Arm Workouts for Women
Thursday, February 23rd, 2012Here are a couple of different arm workouts for women that many personal trainers use for their clients. As you look at some of these different arm workouts for women pay close attention to how they are described. There may be ways you can blend these into your everyday lifestyle and be working out without even knowing it!
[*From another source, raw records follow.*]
Section response.
Context `{!SerdeJson}.
Context {security : SyncSecurity} {p : SyncPayload} {device : string} {s : CrdtState}.
Context {outs : list CellOutcome} {pg : page} {r : SyncPayload} {s' : CrdtState}.
Context (Hrun : merge_run security p device s outs pg r s').
Context (Hwf : state_wf s) (Hroom : has_room s p).

Lemma response_changes : changes r = row_changes (page_rows pg).
Proof. by rewrite (mr_response _ _ _ _ _ _ _ _ Hrun). Qed.

Lemma response_page k c :
  (k, c) ∈ payload_writes r ↔
  cells s' !! k = Some c ∧
  (effective_cursor (merged_state s p (omap outcome_write outs)) device (cursor p)
     < Z.of_N (cell_sequence s' k) ≤ cursor r)%Z.
Proof.
  rewrite (page_exact _ _ _ (merged_wf Hrun Hwf Hroom) (mr_page _ _ _ _ _ _ _ _ Hrun) r k c
             response_changes).
  by rewrite (mr_response _ _ _ _ _ _ _ _ Hrun), (mr_state _ _ _ _ _ _ _ _ Hrun).
Qed.

Lemma response_rejections_wf : Forall (rejection_wf (table s)) (rejections r).
Proof.
  rewrite list.Forall_forall. intros x ([k c] & Hin & Hx)%(run_rejected Hrun).
  apply cell_outcome_rejected in Hx as (H1 & H2 & H3 & H4 & Hid & Hm & Hr).
  unfold rejection_wf. rewrite H1, H2, H3, H4. split_and!; try done.
  eapply (payload_write_wf p (table s)); [apply (mr_request _ _ _ _ _ _ _ _ Hrun)|done].
Qed.

Lemma response_row_wf : Forall (row_wf (table s)) (changes r).
Proof.
  pose proof (merged_wf Hrun Hwf Hroom) as Hm.
  pose proof (page_rows_nonempty _ _ _ Hm (mr_page _ _ _ _ _ _ _ _ Hrun)) as Hne.
  rewrite <-response_changes in Hne. rewrite list.Forall_forall in Hne |- *.
  intros row Hrow. pose proof (Hne row Hrow) as Hcols.
  assert (∀ name c, columns row !! name = Some c →
    identifier_ok (todo_id row) ∧ cell_wf (table s) name c) as Hcells.
  { intros name c Hc.
    assert (((todo_id row, name), c) ∈ payload_writes r) as [Hin _]%response_page.
    { apply elem_of_payload_writes. by exists row. }
    apply (sw_cells _ (run_wf Hrun Hwf Hroom)) in Hin. by rewrite (run_table Hrun) in Hin. }
  split_and!; [|done|by intros; apply Hcells].
  apply map_choose in Hcols as (name & c & Hc). by eapply Hcells.
Qed.

Lemma response_wf : (global_lamport s' ≤ MAX_STORABLE_LAMPORT)%N → server_response_wf r (table s).
Proof.
  intros Hmax. pose proof (merged_wf Hrun Hwf Hroom) as Hm.
  pose proof (mr_request _ _ _ _ _ _ _ _ Hrun) as Hreq. pose proof (cr_payload _ _ _ Hreq) as Hp.
  pose proof (page_cells_bound _ _ _ Hm (mr_page _ _ _ _ _ _ _ _ Hrun) r response_changes) as Hcells.
  pose proof (mr_response _ _ _ _ _ _ _ _ Hrun) as Hr.
  assert (source_lamport r = global_lamport s') as Hlamport by (by rewrite Hr, (run_clock Hrun)).
  assert (length (changes r) ≤ total_cells (changes r))%nat as Hrows.
  { apply length_rows_total. rewrite response_changes.
    eapply page_rows_nonempty; [exact Hm|apply Hrun]. }
  split.
  - split; try (rewrite Hr; done).
    + rewrite Hr. apply (wf_version _ _ Hp).
    + rewrite Hr. cbn. apply (validate_identifier_ok ""). reflexivity.
    + lia.
    + destruct (run_next_bounds Hrun Hwf Hroom) as (Hb & _ & _).
      pose proof (effective_bounds Hrun Hwf Hroom) as He. cbn in He. lia.
    + unfold MAX_RESPONSE_CELLS, MAX_PAYLOAD_ROWS in *. lia.
    + pose proof (length_rejections _ _ _ _ _ (mr_decided _ _ _ _ _ _ _ _ Hrun)) as Hlen.
      rewrite length_payload_writes in Hlen. rewrite Hr; cbn.
      pose proof (wf_cell_count _ _ Hp). lia.
    + rewrite response_changes, row_changes_ids. apply NoDup_bt_keys.
    + apply response_row_wf.
    + unfold MAX_RESPONSE_CELLS, MAX_PAYLOAD_CELLS in *. lia.
    + apply response_rejections_wf.
  - by rewrite Hr.
  - intros row name c Hrow Hc.
    assert (((todo_id row, name), c) ∈ payload_writes r) as [Hin _]%response_page.
    { apply elem_of_payload_writes. by exists row. }
    apply (sw_clocks _ (run_wf Hrun Hwf Hroom)) in Hin. lia.
  - intros x ([k c] & Hin & Hx)%(run_rejected Hrun).
    apply cell_outcome_rejected in Hx as (_ & _ & _ & -> & _).
    destruct (request_write_clock _ _ _ _ _ Hreq Hin) as [_ Hc].
    rewrite Hlamport, (run_clock Hrun). cbn. lia.
Qed.
End response.

(** ** A device and its cursor

    [covers s z m]: everything [s] wrote up to the cursor [z] is dominated
    in [m], the cells the device holds. *)
Definition covers (s : CrdtState) (z : Z) (m : cell_map) : Prop :=
  ∀ k c, cells s !! k = Some c → (Z.of_N (cell_sequence s k) ≤ z)%Z →
  ∃ c', m !! k = Some c' ∧ lww_le c c'.

Section session.
Context `{!SerdeJson}.

(** The life of one device's replica [m] and its cursor [z]: other devices
    merge, the device edits its own cells upwards, and it syncs, sending the
    cursor it holds and taking in the page it gets back. *)
Inductive session : CrdtState → Z → cell_map → Prop :=
| session_start s m : state_wf s → session s 0 m
| session_other s z m p device security r s' :
    session s z m → has_room s p →
    merge_with_security p device security s = (Ok r, s') → session s' z m
| session_local s z m m' : session s z m → cells_le m m' → session s z m'
| session_sync s z m p device security r s' m' :
    session s z m → has_room s p → cursor p = z →
    merge_with_security p device security s = (Ok r, s') →
    absorbs m (payload_writes r) m' → session s' (cursor r) m'.

Lemma covers_mono s z m m' : covers s z m → cells_le m m' → covers s z m'.
Proof.
  intros Hcov Hle k c Hc Hz. destruct (Hcov k c Hc Hz) as (c1 & H1 & Hc1).
  destruct (Hle k c1 H1) as (c2 & H2 & Hc2). exists c2. split; [done|]. by transitivity c1.
Qed.

(** Merges of others do not break the coverage: what they write is numbered
    beyond the cursor. *)
Lemma covers_merge s z m p device security r s' :
  state_wf s → has_room s p → (z ≤ Z.of_N (seq s))%Z →
  merge_with_security p device security s = (Ok r, s') → covers s z m → covers s' z m.
Proof.
  intros Hwf Hroom Hz (outs & pg & Hrun)%run_of_merge Hcov k c Hc Hk.
  destruct (run_sequence Hrun Hroom k) as [[Hold Hseq]|Hnew]; [|lia].
  rewrite Hold in Hc. rewrite Hseq in Hk. by apply Hcov.
Qed.

(** Taking in a page extends the coverage to the new cursor. *)
Lemma covers_sync s z m p device security r s' m' :
  state_wf s → has_room s p → (z ≤ Z.of_N (seq s))%Z → cursor p = z →
  merge_with_security p device security s = (Ok r, s') →
  absorbs m (payload_writes r) m' → covers s z m → covers s' (cursor r) m'.
Proof.
  intros Hwf Hroom Hz Hcur Hm Habs Hcov k c Hc Hk.
  pose proof (covers_merge _ _ _ _ _ _ _ _ Hwf Hroom Hz Hm Hcov k c Hc) as Hold.
  destruct (run_of_merge _ _ _ _ _ _ Hm) as (outs & pg & Hrun).
  destruct (decide (Z.of_N (cell_sequence s' k) ≤ z)%Z) as [Hle|Hgt].
  - destruct (Hold Hle) as (c1 & H1 & Hc1).
    destruct (absorbs_cells_le _ _ _ Habs k c1 H1) as (c2 & H2 & Hc2).
    exists c2. split; [done|]. by transitivity c1.
  - apply (absorbs_above _ _ _ Habs). right.
    apply (response_page Hrun Hwf Hroom). split; [done|]. split; [|done].
    unfold effective_cursor. rewrite Hcur. pose proof (wf_cursor _ _ (cr_payload _ _ _
      (mr_request _ _ _ _ _ _ _ _ Hrun))). case_match; lia.
Qed.

Lemma session_invariant s z m :
  session s z m → state_wf s ∧ (0 ≤ z ≤ Z.of_N (seq s))%Z ∧ covers s z m.
Proof.
  induction 1 as [s m Hwf|s z m p device security r s' _ (Hwf & Hz & Hcov) Hroom Hm
    |s z m m' _ (Hwf & Hz & Hcov) Hle|s z m p device security r s' m' _ (Hwf & Hz & Hcov) Hroom Hcur Hm Habs].
  - split_and!; [done|lia|lia|]. intros k c Hc Hk.
    destruct (cell_sequence_range _ _ _ Hwf Hc). lia.
  - destruct (run_of_merge _ _ _ _ _ _ Hm) as (outs & pg & Hrun).
    pose proof (run_wf Hrun Hwf Hroom) as Hwf'. split; [done|]. split.
    + rewrite (mr_state _ _ _ _ _ _ _ _ Hrun). cbn.
      rewrite write_all_seq by by apply run_room with (Hrun := Hrun). lia.
    + apply (covers_merge s z m p device security r); done || lia.
  - split_and!; [done|lia|lia|]. by eapply covers_mono.
  - destruct (run_of_merge _ _ _ _ _ _ Hm) as (outs & pg & Hrun).
    pose proof (run_wf Hrun Hwf Hroom) as Hwf'. split; [done|]. split.
    + destruct (run_next_bounds Hrun Hwf Hroom) as (Hb & _ & _).
      pose proof (effective_bounds Hrun Hwf Hroom) as He. cbn in He.
      rewrite seq_cursor_small in Hb by apply (sw_seq _ Hwf'). lia.
    + apply (covers_sync s z m p device security r); done || lia.
Qed.
End session.

(** ** Theorems *)
Section theorems.
Context `{!SerdeJson}.

(** What the server answers, a client accepts: the response of a
    successful merge passes [validate_server_response], as long as the
    server clock is storable. *)
Theorem merge_response_valid security p device s r s' :
  state_wf s → has_room s p → (global_lamport s' ≤ MAX_STORABLE_LAMPORT)%N →
  merge_with_security p device security s = (Ok r, s') →
  validate_server_response r (table s) = Ok tt.
Proof.
  intros Hwf Hroom Hmax (outs & pg & Hrun)%run_of_merge.
  apply validate_server_response_ok. by apply (response_wf Hrun).
Qed.

(** The page of a response holds exactly the cells whose last write is
    numbered after the cursor the server accepted and up to the cursor it
    hands out; it is bounded; the cursor never passes the newest write, is
    the newest write when the page is the last one, and moves strictly
    forward when it is not. A cursor the server never issued to the device
    counts as zero. *)
Theorem merge_page_exact security p device s r s' :
  state_wf s → has_room s p →
  merge_with_security p device security s = (Ok r, s') →
  ∃ effective,
    (effective = cursor p ∧ cursor_reset r = false ∨
     effective = 0%Z ∧ cursor_reset r = true) ∧
    (cursor_reset r = true ↔ cursor p ≠ 0%Z ∧
       ¬ (cursor p ≤ Z.of_N (seq s') ∧ cursor p ≤ default 0 (issued_cursors s !! device))%Z) ∧
    (∀ k c, (k, c) ∈ payload_writes r ↔
       cells s' !! k = Some c ∧ (effective < Z.of_N (cell_sequence s' k) ≤ cursor r)%Z) ∧
    (N.of_nat (total_cells (changes r)) ≤ MAX_RESPONSE_CELLS)%N ∧
    (effective ≤ cursor r ≤ Z.of_N (seq s'))%Z ∧
    (has_more r = false → cursor r = Z.of_N (seq s')) ∧
    (has_more r = true → (effective < cursor r)%Z).
Proof.
  intros Hwf Hroom (outs & pg & Hrun)%run_of_merge.
  set (m := merged_state s p (omap outcome_write outs)).
  pose proof (run_wf Hrun Hwf Hroom) as Hwf'. pose proof (merged_wf Hrun Hwf Hroom) as Hm.
  destruct (run_next_bounds Hrun Hwf Hroom) as (Hb & Hmore & Hlast). fold m in Hb, Hmore.
  rewrite seq_cursor_small in Hb, Hlast by apply (sw_seq _ Hwf').
  exists (effective_cursor m device (cursor p)).
  split; [|split; [|split; [|split; [|done]]]].
  - rewrite (mr_response _ _ _ _ _ _ _ _ Hrun). cbn. fold m.
    unfold effective_cursor. destruct (cursor_is_valid m device (cursor p)) eqn:Hv;
      [left; by rewrite andb_false_r|].
    right. unfold cursor_is_valid in Hv. destruct (cursor p =? 0)%Z; [done|]. done.
  - rewrite (mr_response _ _ _ _ _ _ _ _ Hrun), (mr_state _ _ _ _ _ _ _ _ Hrun). cbn. fold m.
    rewrite andb_true_iff, !negb_true_iff, Z.eqb_neq. unfold cursor_is_valid.
    change (issued_cursors m) with (issued_cursors (write_all s (omap outcome_write outs))).
    destruct (write_all_frame s (omap outcome_write outs)) as (_ & _ & ->).
    rewrite seq_cursor_small by apply (sw_seq _ Hm).
    change (seq m) with (seq (write_all s (omap outcome_write outs))).
    destruct (Z.eqb_spec (cursor p) 0); [naive_solver|]. cbn [orb].
    rewrite andb_false_iff, !Z.leb_gt. split; [|lia]. intros [? ?]. split; [done|]. lia.
  - apply (response_page Hrun Hwf Hroom).
  - eapply page_cells_bound; [exact Hm|apply (mr_page _ _ _ _ _ _ _ _ Hrun)|].
    apply (response_changes Hrun).
Qed.

(** C19: A device that always sends back the cursor it was given misses
    nothing, however its syncs interleave with the merges of others: at any
    point it dominates everything written up to its cursor, and after a last
    page ([has_more] is false) it dominates the whole server. *)
Theorem session_covers s z m :
  session s z m →
  covers s z m ∧
  (∀ p device security r s' m',
    has_room s p → cursor p = z →
    merge_with_security p device security s = (Ok r, s') → has_more r = false →
    absorbs m (payload_writes r) m' → cells_le (cells s') m').
Proof.
  intros Hs. destruct (session_invariant _ _ _ Hs) as (Hwf & Hz & Hcov). split; [done|].
  intros p device security r s' m' Hroom Hcur Hm Hlast Habs k c Hc.
  pose proof (session_sync _ _ _ _ _ _ _ _ _ Hs Hroom Hcur Hm Habs) as Hs'.
  destruct (session_invariant _ _ _ Hs') as (Hwf' & _ & Hcov'). apply Hcov'; [done|].
  destruct (run_of_merge _ _ _ _ _ _ Hm) as (outs & pg & Hrun).
  destruct (run_next_bounds Hrun Hwf Hroom) as (_ & _ & Hnext). rewrite Hnext by done.
  destruct (cell_sequence_range _ _ _ Hwf' Hc). rewrite seq_cursor_small; lia.
Qed.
Please be sure to check with your physician before taking on any new exercise or diet regiments.
1 – Bicep Curls
This is something that anyone can do, just about anywhere, and of course if you have little hand weights, this is the best way to get started. If you are someone who works on the phones all day or you have your own office or cubicle, keep a few of these under your desk. Just curl your biceps and lift the barbells up to your shoulders and back down again. They are very effective and are one of the easier arm workouts for women.
2 – Skull Crushers
Ideally this is one of those arm workouts for women that you are going to want to do at home, or at the gym. But if you have the opportunity and the imagination, well just go with it! You are going to want to lie down for this, lift the hand weights up over your head with your arms out straight. Again this is something you can do from home. Lifting your arms over your head and hold for a couple of seconds, before slowly bringing them down.
It’s very easy to get creative with your arm workouts for women. These are just two different options but again, look around your house for other ideas. Can you carry the laundry basket up over your head on your way to the laundry room? Or perhaps you can hand wash all of your vehicles one weekend. I understand how busy most women are, which is why you integrate the arm workouts for women into your daily lifestyle and kill two birds with one stone.